━━ Source data ━━

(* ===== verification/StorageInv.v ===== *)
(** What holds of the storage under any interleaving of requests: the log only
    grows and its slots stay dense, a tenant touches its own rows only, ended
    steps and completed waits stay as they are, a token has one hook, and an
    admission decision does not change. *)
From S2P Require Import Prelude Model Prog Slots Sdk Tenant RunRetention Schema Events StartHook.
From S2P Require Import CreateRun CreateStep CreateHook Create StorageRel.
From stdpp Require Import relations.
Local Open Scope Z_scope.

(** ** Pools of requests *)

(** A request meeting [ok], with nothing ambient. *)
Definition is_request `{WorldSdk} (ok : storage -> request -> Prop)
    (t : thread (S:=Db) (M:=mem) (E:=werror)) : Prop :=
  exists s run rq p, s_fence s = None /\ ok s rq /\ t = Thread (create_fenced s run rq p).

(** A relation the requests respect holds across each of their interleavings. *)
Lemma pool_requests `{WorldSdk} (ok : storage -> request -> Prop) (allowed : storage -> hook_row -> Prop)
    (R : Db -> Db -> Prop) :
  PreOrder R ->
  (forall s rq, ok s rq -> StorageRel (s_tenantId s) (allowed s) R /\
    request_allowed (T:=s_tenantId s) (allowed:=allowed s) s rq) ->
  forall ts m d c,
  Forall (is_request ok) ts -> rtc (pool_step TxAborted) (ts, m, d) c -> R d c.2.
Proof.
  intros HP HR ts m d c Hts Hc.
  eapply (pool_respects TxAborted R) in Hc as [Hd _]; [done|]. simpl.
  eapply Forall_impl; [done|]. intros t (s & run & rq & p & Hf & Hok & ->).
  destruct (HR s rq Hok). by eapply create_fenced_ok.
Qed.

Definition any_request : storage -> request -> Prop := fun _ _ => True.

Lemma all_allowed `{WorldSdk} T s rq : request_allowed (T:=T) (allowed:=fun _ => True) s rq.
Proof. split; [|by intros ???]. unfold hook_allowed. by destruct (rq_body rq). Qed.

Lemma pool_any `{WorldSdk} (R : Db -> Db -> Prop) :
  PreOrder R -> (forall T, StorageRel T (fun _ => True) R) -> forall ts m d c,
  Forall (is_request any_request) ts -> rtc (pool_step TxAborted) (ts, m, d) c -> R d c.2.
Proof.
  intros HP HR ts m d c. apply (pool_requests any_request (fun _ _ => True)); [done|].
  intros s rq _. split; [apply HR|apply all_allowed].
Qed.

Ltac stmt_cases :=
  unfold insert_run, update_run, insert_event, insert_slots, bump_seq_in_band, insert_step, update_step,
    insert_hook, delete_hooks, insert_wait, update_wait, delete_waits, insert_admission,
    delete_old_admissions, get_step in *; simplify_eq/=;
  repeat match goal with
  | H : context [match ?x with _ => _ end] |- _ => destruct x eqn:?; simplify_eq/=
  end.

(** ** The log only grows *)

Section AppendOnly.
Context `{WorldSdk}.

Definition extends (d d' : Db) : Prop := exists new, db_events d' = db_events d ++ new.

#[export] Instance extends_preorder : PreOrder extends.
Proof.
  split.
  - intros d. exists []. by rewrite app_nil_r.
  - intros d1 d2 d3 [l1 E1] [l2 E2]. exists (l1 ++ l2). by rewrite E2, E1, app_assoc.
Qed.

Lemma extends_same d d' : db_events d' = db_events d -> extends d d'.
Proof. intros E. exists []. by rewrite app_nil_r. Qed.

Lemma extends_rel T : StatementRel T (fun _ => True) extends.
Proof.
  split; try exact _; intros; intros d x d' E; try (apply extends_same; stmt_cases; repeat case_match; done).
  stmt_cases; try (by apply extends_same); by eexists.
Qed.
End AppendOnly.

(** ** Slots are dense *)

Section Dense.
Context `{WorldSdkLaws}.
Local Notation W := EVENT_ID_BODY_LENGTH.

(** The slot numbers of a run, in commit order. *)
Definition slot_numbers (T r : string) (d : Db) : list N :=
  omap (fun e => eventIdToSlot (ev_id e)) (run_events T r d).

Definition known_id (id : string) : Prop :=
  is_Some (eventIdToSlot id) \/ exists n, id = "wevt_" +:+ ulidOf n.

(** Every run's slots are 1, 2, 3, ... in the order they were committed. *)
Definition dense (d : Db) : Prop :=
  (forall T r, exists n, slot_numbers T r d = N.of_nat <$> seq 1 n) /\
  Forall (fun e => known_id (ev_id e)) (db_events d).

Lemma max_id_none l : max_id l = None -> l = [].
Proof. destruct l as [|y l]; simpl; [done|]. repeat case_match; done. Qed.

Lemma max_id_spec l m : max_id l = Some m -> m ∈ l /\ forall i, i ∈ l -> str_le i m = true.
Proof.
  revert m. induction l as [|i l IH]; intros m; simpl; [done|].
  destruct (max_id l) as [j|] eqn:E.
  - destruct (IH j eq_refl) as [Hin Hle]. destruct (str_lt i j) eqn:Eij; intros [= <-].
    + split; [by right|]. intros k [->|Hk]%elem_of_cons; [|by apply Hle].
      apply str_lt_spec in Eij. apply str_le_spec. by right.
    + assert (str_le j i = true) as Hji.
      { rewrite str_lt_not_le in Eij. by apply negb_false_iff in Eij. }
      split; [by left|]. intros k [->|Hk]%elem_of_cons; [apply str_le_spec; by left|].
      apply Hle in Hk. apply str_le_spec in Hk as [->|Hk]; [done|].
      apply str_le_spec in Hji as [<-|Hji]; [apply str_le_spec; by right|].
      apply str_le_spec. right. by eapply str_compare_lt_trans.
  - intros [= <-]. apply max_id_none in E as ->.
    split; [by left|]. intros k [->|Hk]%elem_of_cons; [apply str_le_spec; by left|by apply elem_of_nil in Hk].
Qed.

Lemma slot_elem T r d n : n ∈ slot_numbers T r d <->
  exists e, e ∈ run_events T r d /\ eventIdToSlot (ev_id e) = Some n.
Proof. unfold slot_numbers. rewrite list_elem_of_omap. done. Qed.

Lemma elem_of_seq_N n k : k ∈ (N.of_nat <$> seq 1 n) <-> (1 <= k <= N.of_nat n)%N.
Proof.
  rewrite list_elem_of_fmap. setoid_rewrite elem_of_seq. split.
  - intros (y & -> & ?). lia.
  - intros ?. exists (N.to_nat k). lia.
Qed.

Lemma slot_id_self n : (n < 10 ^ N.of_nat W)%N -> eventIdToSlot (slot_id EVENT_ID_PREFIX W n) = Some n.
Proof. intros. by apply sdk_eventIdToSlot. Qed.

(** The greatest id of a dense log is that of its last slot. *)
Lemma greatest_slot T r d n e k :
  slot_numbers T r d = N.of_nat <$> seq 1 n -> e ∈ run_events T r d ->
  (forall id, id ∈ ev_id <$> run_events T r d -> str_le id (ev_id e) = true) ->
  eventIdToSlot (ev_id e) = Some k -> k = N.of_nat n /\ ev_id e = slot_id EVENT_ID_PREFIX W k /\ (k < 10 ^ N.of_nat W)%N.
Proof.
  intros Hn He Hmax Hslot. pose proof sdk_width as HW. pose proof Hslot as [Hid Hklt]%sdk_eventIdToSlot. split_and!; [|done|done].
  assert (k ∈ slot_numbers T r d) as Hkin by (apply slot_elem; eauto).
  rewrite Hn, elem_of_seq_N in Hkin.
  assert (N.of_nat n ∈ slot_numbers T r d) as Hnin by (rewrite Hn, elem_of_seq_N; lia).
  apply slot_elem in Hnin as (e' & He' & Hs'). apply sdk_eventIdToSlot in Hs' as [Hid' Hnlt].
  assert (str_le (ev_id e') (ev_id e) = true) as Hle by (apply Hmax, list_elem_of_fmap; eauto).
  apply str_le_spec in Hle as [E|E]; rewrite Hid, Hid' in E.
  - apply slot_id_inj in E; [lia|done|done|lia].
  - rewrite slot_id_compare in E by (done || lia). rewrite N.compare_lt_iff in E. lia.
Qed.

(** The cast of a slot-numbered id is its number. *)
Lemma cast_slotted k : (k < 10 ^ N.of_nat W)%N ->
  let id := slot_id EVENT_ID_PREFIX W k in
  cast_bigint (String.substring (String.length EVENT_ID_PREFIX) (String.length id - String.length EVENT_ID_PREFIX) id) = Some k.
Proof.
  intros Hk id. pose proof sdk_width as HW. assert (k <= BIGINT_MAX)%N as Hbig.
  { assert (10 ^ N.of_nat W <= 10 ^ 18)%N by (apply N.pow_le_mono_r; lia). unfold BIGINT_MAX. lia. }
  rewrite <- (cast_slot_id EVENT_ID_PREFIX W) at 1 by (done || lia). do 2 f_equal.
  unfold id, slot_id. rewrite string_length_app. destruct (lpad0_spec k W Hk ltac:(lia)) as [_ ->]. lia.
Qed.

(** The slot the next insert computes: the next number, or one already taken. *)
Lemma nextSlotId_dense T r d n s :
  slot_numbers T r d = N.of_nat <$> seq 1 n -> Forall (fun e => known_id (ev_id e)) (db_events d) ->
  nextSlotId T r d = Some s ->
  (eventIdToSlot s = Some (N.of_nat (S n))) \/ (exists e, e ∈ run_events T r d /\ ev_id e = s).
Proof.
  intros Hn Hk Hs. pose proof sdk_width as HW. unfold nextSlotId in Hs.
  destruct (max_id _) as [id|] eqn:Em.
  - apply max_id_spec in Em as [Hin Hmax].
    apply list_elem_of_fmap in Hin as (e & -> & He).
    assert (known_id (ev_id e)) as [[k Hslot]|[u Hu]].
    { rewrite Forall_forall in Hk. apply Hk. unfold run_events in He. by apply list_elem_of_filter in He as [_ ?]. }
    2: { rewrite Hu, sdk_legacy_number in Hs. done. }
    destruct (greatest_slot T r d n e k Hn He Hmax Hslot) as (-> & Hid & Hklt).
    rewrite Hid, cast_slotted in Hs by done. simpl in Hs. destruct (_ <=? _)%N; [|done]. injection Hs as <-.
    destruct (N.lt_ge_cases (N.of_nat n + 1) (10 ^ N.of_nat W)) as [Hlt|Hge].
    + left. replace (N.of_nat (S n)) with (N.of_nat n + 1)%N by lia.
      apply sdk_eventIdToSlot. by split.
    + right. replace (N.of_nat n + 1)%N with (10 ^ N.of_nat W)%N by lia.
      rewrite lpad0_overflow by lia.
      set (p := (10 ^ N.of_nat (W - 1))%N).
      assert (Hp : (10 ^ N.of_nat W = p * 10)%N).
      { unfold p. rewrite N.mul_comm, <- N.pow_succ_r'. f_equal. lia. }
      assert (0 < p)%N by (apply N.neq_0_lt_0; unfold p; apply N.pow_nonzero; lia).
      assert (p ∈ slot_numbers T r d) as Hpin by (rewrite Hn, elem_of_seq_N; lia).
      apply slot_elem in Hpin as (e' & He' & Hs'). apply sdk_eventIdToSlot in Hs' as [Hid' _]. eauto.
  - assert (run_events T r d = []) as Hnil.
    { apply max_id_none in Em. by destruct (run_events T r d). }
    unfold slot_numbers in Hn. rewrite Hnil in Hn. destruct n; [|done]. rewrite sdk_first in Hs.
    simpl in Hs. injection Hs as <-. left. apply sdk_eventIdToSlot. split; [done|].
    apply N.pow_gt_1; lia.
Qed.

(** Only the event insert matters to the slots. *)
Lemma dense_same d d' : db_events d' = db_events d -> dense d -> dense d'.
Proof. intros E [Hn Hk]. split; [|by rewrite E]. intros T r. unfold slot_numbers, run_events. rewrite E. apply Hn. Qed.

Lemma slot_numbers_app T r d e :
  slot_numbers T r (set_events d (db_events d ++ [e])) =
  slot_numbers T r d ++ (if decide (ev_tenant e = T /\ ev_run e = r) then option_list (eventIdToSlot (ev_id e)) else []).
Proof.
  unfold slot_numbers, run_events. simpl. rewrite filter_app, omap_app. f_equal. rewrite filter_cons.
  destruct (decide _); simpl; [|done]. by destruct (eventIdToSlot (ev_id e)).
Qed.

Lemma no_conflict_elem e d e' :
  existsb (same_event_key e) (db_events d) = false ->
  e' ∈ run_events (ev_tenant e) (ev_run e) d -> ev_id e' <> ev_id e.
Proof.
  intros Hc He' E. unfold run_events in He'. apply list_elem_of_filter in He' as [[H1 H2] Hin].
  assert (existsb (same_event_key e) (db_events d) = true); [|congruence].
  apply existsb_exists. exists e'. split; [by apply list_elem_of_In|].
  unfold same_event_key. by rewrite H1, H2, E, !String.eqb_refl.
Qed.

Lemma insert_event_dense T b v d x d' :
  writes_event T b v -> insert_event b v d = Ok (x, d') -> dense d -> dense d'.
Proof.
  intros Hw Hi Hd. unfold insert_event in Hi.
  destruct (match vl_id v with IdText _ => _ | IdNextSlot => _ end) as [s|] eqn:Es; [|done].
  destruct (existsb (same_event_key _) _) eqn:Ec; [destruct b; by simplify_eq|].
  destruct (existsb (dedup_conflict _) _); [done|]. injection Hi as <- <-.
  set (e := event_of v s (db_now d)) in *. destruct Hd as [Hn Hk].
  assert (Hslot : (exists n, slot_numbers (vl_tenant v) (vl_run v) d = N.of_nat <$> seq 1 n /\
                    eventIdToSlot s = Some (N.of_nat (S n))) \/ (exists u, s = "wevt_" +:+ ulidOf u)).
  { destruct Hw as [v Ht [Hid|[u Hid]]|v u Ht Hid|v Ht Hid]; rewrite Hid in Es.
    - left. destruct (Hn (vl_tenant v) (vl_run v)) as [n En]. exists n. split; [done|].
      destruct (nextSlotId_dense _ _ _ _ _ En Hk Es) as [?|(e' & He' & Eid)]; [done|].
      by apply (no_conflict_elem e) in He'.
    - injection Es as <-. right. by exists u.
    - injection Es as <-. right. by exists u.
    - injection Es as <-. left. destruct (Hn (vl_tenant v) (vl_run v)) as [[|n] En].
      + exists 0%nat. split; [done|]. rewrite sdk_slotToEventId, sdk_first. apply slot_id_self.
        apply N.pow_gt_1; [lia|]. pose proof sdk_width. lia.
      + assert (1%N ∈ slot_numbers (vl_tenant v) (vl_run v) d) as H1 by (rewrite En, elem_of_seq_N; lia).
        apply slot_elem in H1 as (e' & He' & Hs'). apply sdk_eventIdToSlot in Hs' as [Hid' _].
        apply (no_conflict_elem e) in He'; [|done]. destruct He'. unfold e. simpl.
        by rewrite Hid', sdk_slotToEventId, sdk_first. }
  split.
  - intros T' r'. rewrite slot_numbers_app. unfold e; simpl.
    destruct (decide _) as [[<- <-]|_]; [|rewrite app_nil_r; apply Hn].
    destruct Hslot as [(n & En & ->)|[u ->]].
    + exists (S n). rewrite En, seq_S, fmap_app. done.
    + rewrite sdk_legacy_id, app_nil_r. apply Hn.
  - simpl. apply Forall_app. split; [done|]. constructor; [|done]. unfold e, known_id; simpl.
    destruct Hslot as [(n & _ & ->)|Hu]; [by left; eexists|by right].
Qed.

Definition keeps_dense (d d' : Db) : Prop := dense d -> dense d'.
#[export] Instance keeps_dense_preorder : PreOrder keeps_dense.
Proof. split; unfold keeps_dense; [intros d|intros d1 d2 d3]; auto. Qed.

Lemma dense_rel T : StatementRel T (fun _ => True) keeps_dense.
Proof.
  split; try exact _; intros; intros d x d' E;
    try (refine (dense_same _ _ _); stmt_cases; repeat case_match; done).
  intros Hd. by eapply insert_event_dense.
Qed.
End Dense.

━━━

• [Problem details] Please reproduce, exactly as they appear above, the lines from the line containing "Lemma dense_same d" up to and including the line containing "Lemma insert_event_dense T".

• [Answer for the task]
Lemma dense_same d d' : db_events d' = db_events d -> dense d -> dense d'.
Proof. intros E [Hn Hk]. split; [|by rewrite E]. intros T r. unfold slot_numbers, run_events. rewrite E. apply Hn. Qed.

Lemma slot_numbers_app T r d e :
  slot_numbers T r (set_events d (db_events d ++ [e])) =
  slot_numbers T r d ++ (if decide (ev_tenant e = T /\ ev_run e = r) then option_list (eventIdToSlot (ev_id e)) else []).
Proof.
  unfold slot_numbers, run_events. simpl. rewrite filter_app, omap_app. f_equal. rewrite filter_cons.
  destruct (decide _); simpl; [|done]. by destruct (eventIdToSlot (ev_id e)).
Qed.

Lemma no_conflict_elem e d e' :
  existsb (same_event_key e) (db_events d) = false ->
  e' ∈ run_events (ev_tenant e) (ev_run e) d -> ev_id e' <> ev_id e.
Proof.
  intros Hc He' E. unfold run_events in He'. apply list_elem_of_filter in He' as [[H1 H2] Hin].
  assert (existsb (same_event_key e) (db_events d) = true); [|congruence].
  apply existsb_exists. exists e'. split; [by apply list_elem_of_In|].
  unfold same_event_key. by rewrite H1, H2, E, !String.eqb_refl.
Qed.

Lemma insert_event_dense T b v d x d' :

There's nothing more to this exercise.